Bill and Melinda Gates getting a divorce

Ideally marriage (and separately, parenthood) would be limited only to people qualified to do the job well. Fat chance ever making that happen.

If we somehow did make marriage hard to get, many hetero couples would be forced into a twilight zone akin to what the gay folks put up with for so many years: A committed relationship under a variety of names without the benefit of official recognition. Which is all sorts of wrong as a practical matter. Thank goodness we’ve mostly come to our senses and let the willing gay folks get the full legal recognition they deserve. Taking that away from anyone now would be be a step backwards.

Forcing large numbers of would-be married couples into those sorts of “halfway house” arrangements would not do anyone any good. The cure would almost certainly be worse than the disease.


Interestingly, AIUI, New Zealand does it the opposite way. If you cohabit for 6 months, you are legally married. No ceremony, no license, but the couple has transitioned legally into the exact same status as the more traditional civil and/or church wedding / marriage.
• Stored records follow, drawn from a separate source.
Lemma wp_ares_expand_name p h :
  alen <= 32767 -> 0 <= p -> wp (ares_expand_name abuf p) h (expand_post p h).
Proof.
  intros Ha Hp. unfold ares_expand_name. wp_step.
  eapply wp_mono; [by apply name_length_spec|].
  intros nlen h' [-> [[-> Hno]|(ls & k & tr & Hn & ->)]].
  { cbv beta. change (-1 <? 0) with true. cbv iota. by wp_step. }
  pose proof (Zlen_nonneg (name_text ls)) as Hnn. unfold length_result.
  destruct (Z.eqb_spec (Zlen (name_text ls)) 0) as [E|E].
  - rewrite E. change (0 <? 0) with false. change (0 =? 0) with true. cbv iota.
    wp_step. wp_step; cbn [negb]; [|wp_step; cbn; eauto 8]. apply name_text_nil_inv in E as ->.
    destruct (name_at_root_length _ _ _ Hn) as (b & Hb & ->).
    wp_step. eapply wp_get_byte_Some; [exact Hb|]. wp_step. cbn. eauto 8.
  - destruct (Z.ltb_spec (Zlen (name_text ls) - 1) 0); [lia|].
    wp_step. wp_step; cbn [negb]; [|wp_step; cbn; eauto 8].
    assert (Hq : forall (Q : status + list Z * Z -> heap -> Prop) h1,
      Q (inr (expanded ls, k)) h1 ->
      wp ('(q, enclen) ← expand_loop abuf (name_fuel abuf) (Zlen (name_text ls) - 1 + 1) p p None [];
          match q with
          | _ :: q' => mret (inr (rev q', enclen))
          | [] => _ ← put_char (Zlen (name_text ls) - 1 + 1) [] 0; mret (inr ([], enclen))
          end) h1 Q).
    { intros Q h1 HQ. wp_step.
      pose proof (name_at_trace_length _ _ _ _ Hn).
      eapply wp_expand_loop; [exact Hn|unfold name_fuel; nia|rewrite Zlen_nil; lia|].
      rewrite app_nil_r. unfold expanded in HQ.
      destruct (rev (name_text ls)) as [|c q'] eqn:Er.
      { apply (f_equal length) in Er. rewrite length_rev in Er. unfold Zlen in E. cbn in Er. lia. }
      wp_step. by replace (p + k - p) with k by lia. }
    destruct (Z.eqb_spec (Zlen (name_text ls) - 1) 0) as [E1|E1].
    + (* a one-character text would be the dot of an empty label *)
      exfalso. pose proof (name_at_labels _ _ _ _ Hn) as Hls.
      destruct ls as [|l ls]; [cbn in E; done|]. apply Forall_cons in Hls as [Hl _].
      rewrite name_text_len_cons in E1. pose proof (Zlen_nonneg (name_text ls)).
      pose proof (escape_len l). lia.
    + apply Hq. cbn. eauto 8.
Qed.

(** The interface the reply parsers rely on. *)
Definition expand_safe (p : Z) (h : heap) (bad : status)
    (r : status + list Z * Z) (h' : heap) : Prop :=
  match r with
  | inr (s, k) => live h' = live h + 1 /\ (oracle h = [] -> oracle h' = []) /\
      0 < k /\ p + k <= alen
  | inl st => live h' = live h /\ (st = bad \/ st = ARES_ENOMEM /\ oracle h <> [])
  end.

Lemma wp_expand_name_safe p h :
  alen <= 32767 -> 0 <= p ->
  wp (ares_expand_name abuf p) h (expand_safe p h ARES_EBADNAME).
Proof.
  intros Ha Hp. eapply wp_mono; [by apply wp_ares_expand_name|].
  intros [st|[s k]] h'; cbn; [destruct st; try tauto; intros [-> _]; by auto|].
  intros (Hl & Ho & ls & tr & Hn & _). apply name_at_range in Hn. tauto.
Qed.

Lemma wp_expand_for_response_safe p h :
  alen <= 32767 -> 0 <= p ->
  wp (ares__expand_name_for_response abuf p) h (expand_safe p h ARES_EBADRESP).
Proof.
  intros Ha Hp. unfold ares__expand_name_for_response. wp_step.
  eapply wp_mono; [by apply wp_expand_name_safe|].
  intros [st|[s k]] h' H; wp_step; cbn in *; [|done].
  destruct H as [Hl [-> | [-> Ho]]]; (split; [done|]); by case_decide; auto.
Qed.
(* ===== verification/ParseList.v ===== *)
(** * Replies returned as lists of records (c-ares)

    Models, in src/Scylla-moon/seastar/c-ares, [ares_malloc_data] and
    [ares_free_data] of ares_data.c for the record types below and the parsers
    [ares_parse_mx_reply], [ares_parse_srv_reply], [ares_parse_naptr_reply],
    [ares__parse_txt_reply] with its two wrappers, and [ares_parse_soa_reply].

    A linked list of [ares_data] nodes is a Rocq list; a [char *] field is
    [None] for NULL. Every node and every non-null field is one heap block. *)

From S2P Require Import Prelude DnsWire.
Open Scope Z_scope.

(** ** The record types of ares.h *)

Record ares_mx_reply := Mx { mx_host : option (list Z); mx_priority : Z }.

Record ares_srv_reply := Srv {
  srv_host : option (list Z); srv_priority : Z; srv_weight : Z; srv_port : Z }.

Record ares_txt_ext := Txt {
  txt_txt : option (list Z); txt_length : Z; txt_record_start : bool }.

Record ares_naptr_reply := Naptr {
  naptr_flags : option (list Z); naptr_service : option (list Z);
  naptr_regexp : option (list Z); naptr_replacement : option (list Z);
  naptr_order : Z; naptr_preference : Z }.

Record ares_soa_reply := Soa {
  soa_nsname : option (list Z); soa_hostmaster : option (list Z);
  soa_serial : Z; soa_refresh : Z; soa_retry : Z; soa_expire : Z; soa_minttl : Z }.

(** The server addresses of [ares_get_servers] ([family] is 0 when unset). *)
Record ares_addr_node := AddrNode { an_family : Z; an_addr : list Z }.

Record ares_addr_port_node := AddrPortNode {
  apn_family : Z; apn_addr : list Z; apn_udp_port : Z; apn_tcp_port : Z }.

(** ** ares_data.c

    A data type of the [switch (ptr->type)] in [ares_malloc_data] and
    [ares_free_data]: the zero-initialised node, and its pointer fields in the
    order they are released. *)
Class ares_data (A : Type) := AresData {
  data_zero : A; data_fields : A -> list (option (list Z)) }.

#[export] Instance mx_data : ares_data ares_mx_reply :=
  AresData _ (Mx None 0) (fun r => [mx_host r]).
#[export] Instance srv_data : ares_data ares_srv_reply :=
  AresData _ (Srv None 0 0 0) (fun r => [srv_host r]).
#[export] Instance txt_data : ares_data ares_txt_ext :=
  AresData _ (Txt None 0 false) (fun r => [txt_txt r]).
#[export] Instance addr_node_data : ares_data ares_addr_node :=
  AresData _ (AddrNode 0 (repeat 0 16)) (fun _ => []).
#[export] Instance addr_port_node_data : ares_data ares_addr_port_node :=
  AresData _ (AddrPortNode 0 (repeat 0 16) 0 0) (fun _ => []).
#[export] Instance naptr_data : ares_data ares_naptr_reply :=
  AresData _ (Naptr None None None None 0 0) (fun r =>
    [naptr_flags r; naptr_service r; naptr_regexp r; naptr_replacement r]).
#[export] Instance soa_data : ares_data ares_soa_reply :=
  AresData _ (Soa None None 0 0 0 0 0) (fun r => [soa_nsname r; soa_hostmaster r]).

Fixpoint free_fields (fs : list (option (list Z))) : M unit :=
  match fs with [] => mret () | f :: fs' => c_free_opt f ;; free_fields fs' end.

(** [ares_free_data]: the rest of the list first, then the fields, then the
    node. *)
Fixpoint ares_free_data {A : Type} `{Hd : ares_data A} (l : list A) : M unit :=
  match l with
  | [] => mret ()
  | x :: next => ares_free_data next ;; free_fields (data_fields x) ;; c_free
  end.

(** [ares_malloc_data]: NULL, or a zero-initialised node. *)
Definition ares_malloc_data {A : Type} `{Hd : ares_data A} : M (option A) :=
  ok ← c_malloc; mret (if ok : bool then Some data_zero else None).

(** The blocks a list owns. *)
Definition node_blocks {A : Type} `{Hd : ares_data A} (x : A) : Z :=
  1 + foldr (fun f n => blocks_opt f + n) 0 (data_fields x).

Definition list_blocks {A : Type} `{Hd : ares_data A} (l : list A) : Z :=
  foldr (fun x n => node_blocks x + n) 0 l.
Arguments list_blocks : simpl never.

Section parse.
Variable abuf : list Z.
Local Abbreviation alen := (Zlen abuf).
Which is all about recognizing that as people spend more of their lives together, they develop common obligations to the world and to each other whether they want or like that or not.

[quote=“Kron, post:35, topic:941379, full:true”]

I don’t know—are you “many people”?

I assumed that laws regarding divorce were the kind of thing that varied from state to state, and sometimes got changed over time, and I wondered how widespread the problem of divorce being “too difficult and expensive for many people” really was.

I also assumed, perhaps naively, that much of the difficulty and expense arose in connection with determining the fate of things like community property and children, and I’m not sure how to make that easy or instantaneous.

But I don’t know much about it at all, which is why I would have liked a cite of some kind.

When I got divorced it was pretty easy. My ex-wife and I got along just fine, she just didn’t want to be married anymore and I didn’t want to fight it, so that was that. We both agreed she should have custody of our daughter but she didn’t mind me visiting whenever as long as we arranged it ahead of time. We didn’t have a lot in terms of assets, we had different bank accounts, and she didn’t want or need to take much with her when she left and I didn’t object to the few things she took. I had to pay spousal support for a number of years (standard in my state, Washington) and I agreed to child support (not only did I not mind but I want my daughter taken care of properly). It was pretty smooth.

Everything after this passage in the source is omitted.